Any Barcelona experts out there?

Later next year I'll be driving from Barcelona airport up into France.

I plan to pick up the E15/A7 somewhere north of the city.

Looks like I have two choices:

East along the coast or west on the other side of the city.

Any recommendations for the easiest route? It'll be around 9pm.

Last time I tried I took one wrong turning and went straight through the middle - I felt like a tourist bus.


----------



## 04HBG (Dec 9, 2007)

Having done both routes several times I would definitely go north of Barcelona.

If you pick your time to go around and avoid the heavies then it can be a reasonable trip, much better than the southern route.

RD


----------



## 04HBG (Dec 9, 2007)

Sorry I misread your question, I thought you were driving around Barcelona.
I have no idea which is the best for the airport.

RD


----------



## TheNomad (Aug 12, 2013)

From the airport (which is about 15kms south of the city) I think my vote would be actually to head for Barcelona city, then as you come in to the city, get on to the "Ronda Literal" (the sea-front ring-road/bypass) and just follow that Northwards until you pick up signs for the A7 northbound.

That route keeps you essentially just on the same dual carriageway road right through.


----------



## midgeteler (Jul 19, 2009)

Depends on whether you like tolls or not. If you don't mind tolls the route is very well signed--just follow Girona/Francia. But its a long way round and tolled.

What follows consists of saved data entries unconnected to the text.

(** The result is whether to skip the packet, and the sampling. *)
Definition check_and_apply_filter (cfg : config) (id : flow_id)
    (flags drop_reason eth_protocol : Z) (sampling : option Z) (direction : Z)
    : prog (bool * option Z) :=
  if is_filter_enabled cfg then
    '(result, action, sampling) ← matches_filter id flags drop_reason eth_protocol sampling
      direction;
    if negb (result =? 0) && negb (bool_decide (action = MAX_FILTER_ACTIONS)) then
      match action with
      | REJECT =>
          _ ← increase_counter (counter_index FILTER_REJECT);
          mret (true, sampling)
      | ACCEPT =>
          _ ← increase_counter (counter_index FILTER_ACCEPT);
          mret (false, sampling)
      | MAX_FILTER_ACTIONS => mret (true, sampling)
      end
    else
      _ ← increase_counter (counter_index FILTER_NOMATCH);
      mret (match action with
            | ACCEPT | MAX_FILTER_ACTIONS => true
            | REJECT => false
            end, sampling)
  else mret (false, sampling).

The best way is to take the junction towards city and just follow your nose under a fair few tunnels until you pick up the Girona signs.
The most important thing is to take the correct junction at the start.
The best way of identify it is that there is a huge area on right( about 3k from the airport area ) which is a Tradesa transport compound with loads of trucks and car transporters. Take that towards city and you cant go wrong.  
I have done this route many times when working, taking staff to and from Granollers F1 circuit.

John


----------



## TheNomad (Aug 12, 2013)

John - yep; that's the same route I suggested.


----------



## midgeteler (Jul 19, 2009)

TheNomad said:


> John - yep; that's the same route I suggested.


Yes, you must have posted while I was typing.


----------



## rosalan (Aug 24, 2009)

Take your TomTom!

Alan


----------



## Grizzly (May 9, 2005)

rosalan said:


> Take your TomTom!
> 
> Alan


But also be aware of where you are going.

This is one of the few parts of Europe where we have had problems with Tom Tom losing the signal for significant parts of the route. Since we had not planned to be there it was something of a white-knuckle ride and was the spur for us to buy an external aerial for the sat nav.

G


----------



## tonyt (May 25, 2005)

rosalan said:


> Take your TomTom!Alan


As I said, there are two choices, east or west. Unfortunately they haven't yet devised a sat nav that takes notice of recommendations from people with local knowledge - not even my trusty Garmin, which is why I asked the question.


----------



## tonyt (May 25, 2005)

Thanks for all the replies.

My route is now safely plotted.


----------